Repeat the stretch of entries below from the line with "(p_flag p = true /\ p_attached p = false" through the line with "destruct (negb (p_flag". Include both ends and add nothing.

─── Records to process ───

(* ===== verification/Page.v ===== *)
(** * A page with one control: its reachable worlds

    The PCF runtime mounts control [0] on an empty page; afterwards the
    events are property updates, clicks, timer turns and [destroy] (no
    second control: see [Scenarios] and [Controls] for that).  [reachable] is the set of
    worlds this produces.

    The main invariant ([reachable_shape]) describes every reachable world
    exactly: it is [shape p] for parameters [p] that satisfy [valid].  The
    parameters are the context the control was mounted with, the one-shot
    flag, the textarea's [display], whether the wrapper is still in the
    page, the iframe's inline style (which depends on how the animation
    timers interleave with the click) and the timer list.  Node [1] is the
    runtime's container, [2] the wrapper [_container], [3] the button
    [_bossKey], [4] the textarea and [5] the iframe.  Each event maps a
    shape to a shape ([step_shape]); the cases are computed by
    [vm_compute] on the symbolic parameters. *)

From S2P Require Import Prelude Dom Timers Widget Host.

Record params := mk_params {
  p_ctx : context;
  p_flag : bool;
  p_display : option string;
  p_attached : bool;
  p_iframe_style : gmap string string;
  p_timers : timers closure
}.

(** The inline style [init] gives the textarea, with its [display]. *)
Definition textarea_style (disp : option string) : gmap string string :=
  let base : gmap string string :=
    <["borderRadius" := "4px"]> (<["border" := "1px solid #ccc"]>
    (<["padding" := "10px"]> (<["fontSize" := "14px"]> (<["height" := "60%"]>
    (<["width" := "95%"]> {["font" := "Segoe UI"]}))))) in
  match disp with None => base | Some v => <["display" := v]> base end.

Definition shape (p : params) : world :=
  let f := p_flag p in
  let nodes : gmap N (node closure) :=
    <[0%N := mk_node Body ∅ ∅ "" "" [] None [1%N]]>
    (<[1%N := mk_node Div ∅ ∅ "" "" [] (Some 0%N)
                      (if p_attached p then [4%N; 2%N] else [4%N])]>
    (<[2%N := mk_node Div {["class" := "iframe-wrapper"]} ∅ "" "" []
                      (if p_attached p then Some 1%N else None)
                      (if f then [5%N; 3%N] else [])]>
    (<[3%N := mk_node Button {["class" := "bossKey"]} ∅ "" "BOSS KEY"
                      [("click", BossKeyClick 0)] (if f then Some 2%N else None) []]>
    (<[4%N := mk_node TextArea {["id" := "seriousTextArea"]} (textarea_style (p_display p))
                 "We are currently working on the TPS report for this customer " "" []
                 (Some 1%N) []]>
    (if f then {[5%N := mk_node IFrame
                          (<["src" := iFrameSrc]> {["class" := "PcfDoomComponent_IFrame"]})
                          (p_iframe_style p) "" "" [] (Some 2%N) []]}
     else ∅))))) in
  mk_world (mk_dom nodes (if f then 6 else 5) 0) (p_timers p)
    {[0%N := mk_component (Some 2%N) (Some 1%N) (Some (p_ctx p)) (Some f)
               (if f then Some 5%N else None) (Some 3%N)]}.

(** The callbacks that can be pending on the page. *)
Definition page_callback (cb : closure) : Prop :=
  cb = AnimateIn 0 \/ cb = FlyOut 0 5 \/ cb = RemoveContainer 0.

Definition valid (p : params) : Prop :=
  timers_wf (p_timers p) /\
  Forall (fun t => page_callback (t_cb t)) (pending (p_timers p)) /\
  within 500 (p_timers p) /\
  if p_flag p
  then (p_attached p = true /\ p_display p = Some "none") \/
       (p_attached p = false /\ p_display p = Some "block")
  else p_display p = None /\ p_attached p = true /\ pending (p_timers p) = [].

(** ** The parameters after each event *)

Definition with_timers (p : params) (tm : timers closure) : params :=
  mk_params (p_ctx p) (p_flag p) (p_display p) (p_attached p) (p_iframe_style p) tm.

(** The style [renderDoomIframe] gives the iframe. *)
Definition render_style : gmap string string :=
  <["transition" := "all 0.8s cubic-bezier(0.2, 0.8, 0.2, 1)"]>
  (<["transform" := "scale(0.5) rotate(-10deg)"]>
  (<["opacity" := "0"]> (<["top" := "100vh"]> {["position" := "relative"]}))).

Definition page_update (ctx : context) (p : params) : params :=
  if negb (p_flag p) && bool_decide (DoomEnablerOptionSet_raw ctx = Some 5%Z)
  then mk_params (p_ctx p) true (Some "none") (p_attached p) render_style
                 (setTimeout (AnimateIn 0) 100 (p_timers p)).2
  else p.

Definition page_click (p : params) : params :=
  mk_params (p_ctx p) (p_flag p) (p_display p) (p_attached p)
    (<["transition" := "left 0.5s ease-in"]> (<["left" := "0"]>
      (<["position" := "relative"]> (p_iframe_style p))))
    (setTimeout (FlyOut 0 5) 10 (p_timers p)).2.

Definition page_run (cb : closure) (p : params) : params :=
  match cb with
  | AnimateIn _ =>
      mk_params (p_ctx p) (p_flag p) (p_display p) (p_attached p)
        (<["transform" := "scale(1) rotate(0deg)"]> (<["opacity" := "1"]>
          (<["top" := "0"]> (p_iframe_style p)))) (p_timers p)
  | FlyOut _ _ =>
      mk_params (p_ctx p) (p_flag p) (p_display p) (p_attached p)
        (<["left" := "-100vw"]> (p_iframe_style p))
        (setTimeout (RemoveContainer 0) 500 (p_timers p)).2
  | RemoveContainer _ =>
      mk_params (p_ctx p) (p_flag p) (Some "block") false (p_iframe_style p) (p_timers p)
  | BossKeyClick _ => p
  end.

(** ** Reachable worlds *)

Definition is_mount (e : event) : bool :=
  match e with Mount _ _ => true | _ => false end.

Inductive reachable : world -> Prop :=
  | reachable_mount ctx : reachable (exec (host_mount 0 ctx) empty_world)
  | reachable_step w e w' :
      reachable w -> is_mount e = false -> host_step w e = Some w' -> reachable w'.

(** ** Each event maps a shape to a shape *)

Lemma mount_shape ctx :
  exec (host_mount 0 ctx) empty_world = shape (mk_params ctx false None true ∅ no_timers).
Proof. vm_compute. reflexivity. Qed.

Lemma update_shape p ctx :
  valid p -> host_step (shape p) (Update 0 ctx) = Some (shape (page_update ctx p)).
Proof.
  intros (_ & _ & _ & Hv). destruct p as [c [] disp att s tm]; simpl in Hv.
  - (* rendered: [updateView] is a no-op *)
    unfold page_update; simpl. unfold host_step, exec, report. simpl.
    by rewrite (updateView_guard_false 0 (shape (mk_params c true disp att s tm)) _ eq_refl
               ctx eq_refl).
  - destruct Hv as (-> & -> & _). destruct ctx as [raw].
    destruct (decide (raw = Some 5%Z)) as [->|Hne]; [vm_compute; reflexivity|].
    unfold page_update; simpl. rewrite bool_decide_eq_false_2 by done. simpl.
    unfold host_step, exec, report; simpl.
    rewrite (updateView_guard_false 0 (shape (mk_params c false None true s tm)) _ eq_refl);
      [done|]. simpl. by rewrite bool_decide_eq_false_2.
Qed.

(** The nodes of a shaped page are the six listed above. *)
Lemma shape_nodes p n :
  is_Some (d_nodes (w_dom (shape p)) !! n) -> n = 0%N \/ n = 1%N \/ n = 2%N \/ n = 3%N \/ n = 4%N \/ n = 5%N.
Proof.
  intros [x Hx]. simpl in Hx.
  repeat (apply lookup_insert_Some in Hx as [[<- _]|[_ Hx]]; [naive_solver|]).
  destruct (p_flag p); [apply lookup_singleton_Some in Hx as [<- _]; naive_solver|].
  by rewrite lookup_empty in Hx.
Qed.

(** A click does something only on the button, and only while it is in the
    page: the revealed state. *)
Definition click_effect (n : N) (p : params) : params :=
  if bool_decide (n = 3%N) && p_flag p && p_attached p then page_click p else p.

(** The three kinds of valid parameters, by the flag and the wrapper. *)
Lemma valid_cases p :
  valid p ->
  (p_flag p = false /\ p_display p = None /\ p_attached p = true /\ pending (p_timers p) = []) \/
  (p_flag p = true /\ p_attached p = true /\ p_display p = Some "none") \/
  (p_flag p = true /\ p_attached p = false /\ p_display p = Some "block").
Proof. intros (_ & _ & _ & Hv). destruct (p_flag p); intuition auto. Qed.

Ltac destruct_params p :=
  let c := fresh "c" in let f := fresh "f" in let disp := fresh "disp" in
  let att := fresh "att" in let s := fresh "s" in let tm := fresh "tm" in
  destruct p as [c f disp att s tm]; simpl in *; subst.

Lemma click_shape p n :
  valid p -> connected (w_dom (shape p)) n = true ->
  host_step (shape p) (Click n) = Some (shape (click_effect n p)).
Proof.
  intros Hv Hc. unfold host_step. rewrite Hc.
  destruct (connected_node _ _ Hc) as [->|Hn%shape_nodes]; [|repeat destruct Hn as [->|Hn]];
    subst; destruct (valid_cases p Hv) as [(?&?&?&?)|[(?&?&?)|(?&?&?)]];
    destruct_params p; vm_compute in Hc |- *; try discriminate; reflexivity.
Qed.

Lemma destroy_shape p : host_step (shape p) (Destroy 0) = Some (shape p).
Proof. reflexivity. Qed.

Lemma tick_shape p cb tm :
  valid p -> next_task (p_timers p) = Some (cb, tm) ->
  host_step (shape p) Tick = Some (shape (page_run cb (with_timers p tm))).
Proof.
  intros Hv Hn. pose proof Hv as (Hwf & Hcb & _).
  destruct (next_task_inv _ _ _ Hwf Hn) as (t & Ht & -> & _).
  unfold host_step. simpl. rewrite Hn. change (mk_world _ tm _) with (shape (with_timers p tm)).
  rewrite Forall_forall in Hcb.
  destruct (valid_cases p Hv) as [(?&?&?&Hnil)|[(?&?&?)|(?&?&?)]];
    [rewrite Hnil in Ht; inversion Ht | | ];
    destruct (Hcb t Ht) as [-> | [-> | ->]]; destruct_params p; vm_compute; reflexivity.
Qed.

(** ** Every reachable world is a valid shape *)

Lemma page_timers_add p cb delay :
  valid p -> page_callback cb -> (delay <= 500)%Z ->
  timers_wf (setTimeout cb delay (p_timers p)).2 /\
  Forall (fun t => page_callback (t_cb t)) (pending (setTimeout cb delay (p_timers p)).2) /\
  within 500 (setTimeout cb delay (p_timers p)).2.
Proof.
  intros (Hwf & Hcb & Hh & _) Hc Hd. split; [by apply setTimeout_wf|]. split.
  - simpl. apply Forall_app. split; [done|]. by constructor.
  - by apply setTimeout_within.
Qed.

Lemma page_update_valid p ctx : valid p -> valid (page_update ctx p).
Proof.
  intros Hv. unfold page_update.
  destruct (negb (p_flag p) && _) eqn:E; [|done].
  destruct (page_timers_add p (AnimateIn 0) 100) as (Hwf' & Hcb' & Hh'); [done | by left | lia |].
  destruct Hv as (_ & _ & _ & Hrest). destruct (p_flag p); [done|].
  destruct Hrest as (_ & Ha & _). split; [done|]. split; [done|]. split; [done|]. simpl. left. by split.
Qed.

Lemma page_click_valid p n : valid p -> valid (click_effect n p).
Proof.
  intros Hv. unfold click_effect.
  destruct (bool_decide _ && _ && _) eqn:E; [|done].
  destruct (page_timers_add p (FlyOut 0 5) 10) as (Hwf' & Hcb' & Hh'); [done | by right; left | lia |].
  apply andb_true_iff in E as [[_ Hf]%andb_true_iff _].
  destruct Hv as (_ & _ & _ & Hv). split; [done|]. split; [done|]. split; [done|].
  simpl. by rewrite Hf in Hv |- *.
Qed.

Lemma page_run_valid p cb tm :
  valid p -> next_task (p_timers p) = Some (cb, tm) -> valid (page_run cb (with_timers p tm)).
Proof.
  intros Hv Hn. pose proof Hv as (Hwf & Hcb & Hh & Hflag).
  pose proof (next_task_within _ _ _ _ Hwf Hh Hn) as Hh'.
  destruct (next_task_inv _ _ _ Hwf Hn) as (t & Ht & -> & _ & Hpend & _ & Hwf').
  rewrite Forall_forall in Hcb.
  assert (Hcb' : Forall (fun t => page_callback (t_cb t)) (pending tm)).
  { apply Forall_forall. intros x Hx. rewrite Hpend in Hx.
    apply remove_task_elem in Hx as [Hx _]. by apply Hcb. }
  destruct (valid_cases p Hv) as [(_&_&_&Hnil)|[(Hf&Ha&Hd)|(Hf&Ha&Hd)]];
    [rewrite Hnil in Ht; inversion Ht | | ].
  all: destruct (Hcb t Ht) as [-> | [-> | ->]].
  all: destruct (page_timers_add (with_timers p tm) (RemoveContainer 0) 500) as (Hwf'' & Hcb'' & Hh'');
    [split; [done|]; split; [done|]; split; [done|]; simpl; rewrite Hf; intuition congruence
    | by right; right | lia |].
  all: split; [done|]; split; [done|]; split; [done|]; simpl; rewrite Hf; intuition congruence.
Qed.

Lemma step_shape p e w' :
  valid p -> is_mount e = false -> host_step (shape p) e = Some w' ->
  exists p', valid p' /\ w' = shape p'.
Proof.
  intros Hv Hm Hs. destruct e as [| self ctx | n | | self]; [done | | | |].
  - destruct (decide (self = 0%N)) as [->|Hne].
    + rewrite update_shape in Hs by done. simplify_eq. eexists; split; [|done].
      by apply page_update_valid.
    + simpl in Hs. rewrite lookup_singleton_ne in Hs by done. by rewrite decide_False in Hs.
  - destruct (connected (w_dom (shape p)) n) eqn:Hc; [|unfold host_step in Hs; by rewrite Hc in Hs].
    rewrite click_shape in Hs by done. simplify_eq. eexists; split; [|done].
    by apply page_click_valid.
  - destruct (next_task (p_timers p)) as [[cb tm]|] eqn:Hn; [|unfold host_step in Hs;
      change (w_timers (shape p)) with (p_timers p) in Hs; by rewrite Hn in Hs].
    rewrite (tick_shape p cb tm) in Hs by done. simplify_eq. eexists; split; [|done].
    by apply page_run_valid.
  - destruct (decide (self = 0%N)) as [->|Hne].
    + rewrite destroy_shape in Hs. simplify_eq. by exists p.
    + simpl in Hs. rewrite lookup_singleton_ne in Hs by done. by rewrite decide_False in Hs.
Qed.

(** The invariant of the page: every reachable world is the shape of
    valid parameters.  In particular the fields of [this] always point to
    the same five elements, the one-shot flag decides whether the iframe
    exists, and only the three timer callbacks of the control are ever
    pending. *)
Lemma reachable_shape w : reachable w -> exists p, valid p /\ w = shape p.
Proof.
  induction 1 as [ctx | w e w' _ [p [Hv ->]] Hm Hs].
  - eexists. rewrite mount_shape. split; [|done].
    repeat split; [constructor | constructor | constructor | constructor].
  - by eapply step_shape.
Qed.

(** ** Two concrete worlds of the page *)

(** The page right after the runtime mounted the control. *)
Definition mounted_world : world := exec (host_mount 0 (mk_context None)) empty_world.

Definition trigger_ctx : context := mk_context (Some 5%Z).

(** The page after the option set reached 5. *)
Definition revealed_world : world :=
  default mounted_world (host_step mounted_world (Update 0 trigger_ctx)).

───

Completed task:
  (p_flag p = true /\ p_attached p = false /\ p_display p = Some "block").
Proof. intros (_ & _ & _ & Hv). destruct (p_flag p); intuition auto. Qed.

Ltac destruct_params p :=
  let c := fresh "c" in let f := fresh "f" in let disp := fresh "disp" in
  let att := fresh "att" in let s := fresh "s" in let tm := fresh "tm" in
  destruct p as [c f disp att s tm]; simpl in *; subst.

Lemma click_shape p n :
  valid p -> connected (w_dom (shape p)) n = true ->
  host_step (shape p) (Click n) = Some (shape (click_effect n p)).
Proof.
  intros Hv Hc. unfold host_step. rewrite Hc.
  destruct (connected_node _ _ Hc) as [->|Hn%shape_nodes]; [|repeat destruct Hn as [->|Hn]];
    subst; destruct (valid_cases p Hv) as [(?&?&?&?)|[(?&?&?)|(?&?&?)]];
    destruct_params p; vm_compute in Hc |- *; try discriminate; reflexivity.
Qed.

Lemma destroy_shape p : host_step (shape p) (Destroy 0) = Some (shape p).
Proof. reflexivity. Qed.

Lemma tick_shape p cb tm :
  valid p -> next_task (p_timers p) = Some (cb, tm) ->
  host_step (shape p) Tick = Some (shape (page_run cb (with_timers p tm))).
Proof.
  intros Hv Hn. pose proof Hv as (Hwf & Hcb & _).
  destruct (next_task_inv _ _ _ Hwf Hn) as (t & Ht & -> & _).
  unfold host_step. simpl. rewrite Hn. change (mk_world _ tm _) with (shape (with_timers p tm)).
  rewrite Forall_forall in Hcb.
  destruct (valid_cases p Hv) as [(?&?&?&Hnil)|[(?&?&?)|(?&?&?)]];
    [rewrite Hnil in Ht; inversion Ht | | ];
    destruct (Hcb t Ht) as [-> | [-> | ->]]; destruct_params p; vm_compute; reflexivity.
Qed.

(** ** Every reachable world is a valid shape *)

Lemma page_timers_add p cb delay :
  valid p -> page_callback cb -> (delay <= 500)%Z ->
  timers_wf (setTimeout cb delay (p_timers p)).2 /\
  Forall (fun t => page_callback (t_cb t)) (pending (setTimeout cb delay (p_timers p)).2) /\
  within 500 (setTimeout cb delay (p_timers p)).2.
Proof.
  intros (Hwf & Hcb & Hh & _) Hc Hd. split; [by apply setTimeout_wf|]. split.
  - simpl. apply Forall_app. split; [done|]. by constructor.
  - by apply setTimeout_within.
Qed.

Lemma page_update_valid p ctx : valid p -> valid (page_update ctx p).
Proof.
  intros Hv. unfold page_update.
  destruct (negb (p_flag p) && _) eqn:E; [|done].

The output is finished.